Appearance. As Breddgrain comes in two distinct varieties, or perhaps we should say genders, obviously each has its own appearance and characteristics. Common to both Breddlad and Breddlass plants are their colouration and overall form; the stalk and head are a pale yellowish colour shaded with green and purple streaks at the base, and fading to a near-white at the head. The stem is slim and ridged, with small joints or segments in it at three-hand intervals. Thin hand-length leaves, also ivory-coloured, sprout in pairs and triplets from the lower joints of the stalk. Between the segments the stalk is full of a light porous pith which seems to carry the fluid and nutrients the growing grains require.

The Bredden Grain

Picture description. A small ivory, rather common grain in Santharia: Bredden. Image drawn by Bard Judith.

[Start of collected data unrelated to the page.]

(** X12. [processContactsOptimized] replaces: each contact of the batch is
    stored under its normalized id as the batch has it, stamped
    [lastUpdated], the last one winning, and nothing of a contact stored
    before under that id is kept; the other contacts are left as they
    were. *)
Theorem processContactsOptimized_last_wins (now : Z) (l : list obj)
    (s : store) :
  let s' := processContactsOptimized now l s in
  (∀ l1 contact l2,
     l = l1 ++ contact :: l2 →
     Forall (λ c, jid_of_contact c ≠ jid_of_contact contact) l2 →
     JsMap.get (jid_of_contact contact) (contacts s')
     = Some (<["lastUpdated" := VNum now]> contact))
  ∧ (∀ jid, jid ∉ jids_of_contacts l →
       JsMap.get jid (contacts s') = JsMap.get jid (contacts s))
  ∧ stats s' = stats s.
Proof.
  intros s'. unfold s'. rewrite processContactsOptimized_fold. split_and!.
  - intros l1 c l2 -> Hl2. rewrite foldl_app. cbn [foldl].
    rewrite add_contacts_other.
    + simpl. apply get_set_eq.
    + intros (c' & Hc' & Hin)%list_elem_of_fmap.
      rewrite Forall_forall in Hl2. by destruct (Hl2 c' Hin).
  - intros jid. apply add_contacts_other.
  - generalize s. induction l as [|c l IH]; intros s0; simpl; [done|].
    by rewrite IH.
Qed.


(** *** Upserting contacts *)

(** The field [f] of the contact stored under [jid], if there is one. *)
Local Abbreviation field_of s jid f :=
  (default (∅ : obj) (JsMap.get jid (contacts s)) !! f).

Local Abbreviation upsert_contact := (λ (now : Z) (s : store) (contact : obj),
  with_contacts
    (JsMap.set (jid_of_contact contact)
       (<["lastUpdated" := VNum now]>
          (spread (default ∅ (JsMap.get (jid_of_contact contact) (contacts s)))
                  contact))
       (contacts s)) s).

Lemma upsert_contact_field now s contact jid f :
  field_of (upsert_contact now s contact) jid f
  = if decide (jid_of_contact contact = jid) then
      if decide (f = "lastUpdated") then Some (VNum now)
      else match contact !! f with
           | Some v => Some v
           | None => field_of s jid f
           end
    else field_of s jid f.
Proof.
  cbn [contacts with_contacts].
  destruct (decide (jidNormalizedUser (contact !! "id") = jid)) as [<-|Hne].
  - rewrite get_set_eq. cbn [default from_option id].
    destruct (decide (f = "lastUpdated")) as [->|Hf].
    + by rewrite lookup_insert_eq.
    + rewrite lookup_insert_ne by done. apply lookup_spread.
  - by rewrite get_set_ne.
Qed.

Lemma upsert_contacts_silent now l s jid f :
  f ≠ "lastUpdated" →
  Forall (λ c : obj, jid_of_contact c = jid → c !! f = None) l →
  field_of (foldl (upsert_contact now) s l) jid f = field_of s jid f.
Proof.
  intros Hf. revert s. induction l as [|c l IH]; intros s Hl; [done|].
  apply Forall_cons in Hl as [Hc Hl]. cbn [foldl]. rewrite IH by done.
  rewrite upsert_contact_field. case_decide as Hjid; [|done].
  rewrite decide_False by done. by rewrite Hc.
Qed.

(** X13. [processContactsUpsert] merges: a field of a stored contact holds
    the value of the last contact of the batch with that normalized id
    that names the field, and its old value if none does; [lastUpdated] is
    the time of the call for every contact of the batch; [stats] is not
    updated, not even when contacts are new. *)
Theorem processContactsUpsert_merges (now : Z) (l : list obj) (s : store)
    (jid f : string) :
  let s' := processContactsUpsert now l s in
  f ≠ "lastUpdated" →
  (∀ l1 contact l2 v,
     l = l1 ++ contact :: l2 →
     jid_of_contact contact = jid → contact !! f = Some v →
     Forall (λ c : obj, jid_of_contact c = jid → c !! f = None) l2 →
     field_of s' jid f = Some v)
  ∧ (Forall (λ c : obj, jid_of_contact c = jid → c !! f = None) l →
     field_of s' jid f = field_of s jid f)
  ∧ (jid ∈ jids_of_contacts l →
     field_of s' jid "lastUpdated" = Some (VNum now))
  ∧ stats s' = stats s.
Proof.
  intros s' Hf. unfold s', processContactsUpsert. split_and!.
  - intros l1 c l2 v -> Hjid Hv Hl2. rewrite foldl_app. cbn [foldl].
    rewrite (upsert_contacts_silent now l2 _ jid f Hf Hl2).
    rewrite upsert_contact_field, decide_True, decide_False by done.
    by rewrite Hv.
  - apply upsert_contacts_silent, Hf.
  - generalize s. induction l as [|c l IH] using rev_ind; intros s0 Hin.
    + by apply elem_of_nil in Hin.
    + rewrite foldl_app. cbn [foldl]. rewrite upsert_contact_field.
      destruct (decide (jid_of_contact c = jid)) as [|Hne];
        [by rewrite decide_True|].
      apply IH. rewrite fmap_app in Hin.
      apply elem_of_app in Hin as [|Hin]; [done|].
      apply list_elem_of_singleton in Hin. congruence.
  - generalize s. induction l as [|c l IH]; intros s0; simpl; [done|].
    by rewrite IH.
Qed.

End bulk_contacts.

Breddlad, as the male plant and its produce is called, is slightly taller (about waist-high to a human male, a little over a ped). The head contains tiny greenish seeds, protected by pale white husks and long, barbed ‘hairs’ or ‘whiskers’ which project upwards for about a finger’s length. These seeds can be stripped and eaten before the plant releases them at ripening time; they are slightly bitter and quite small, but otherwise have similar properties to the fertilized female grains.

Breddlass stalks grow slightly less than a ped, and the heads are fuller and shorter. The hairs are much softer, lying along the head of the stalk like a silky blanket. The individual grains are narrow ivory pods in their immature state and swell into plump spheres when fertilized. These are the grains that are prized for Breddflour.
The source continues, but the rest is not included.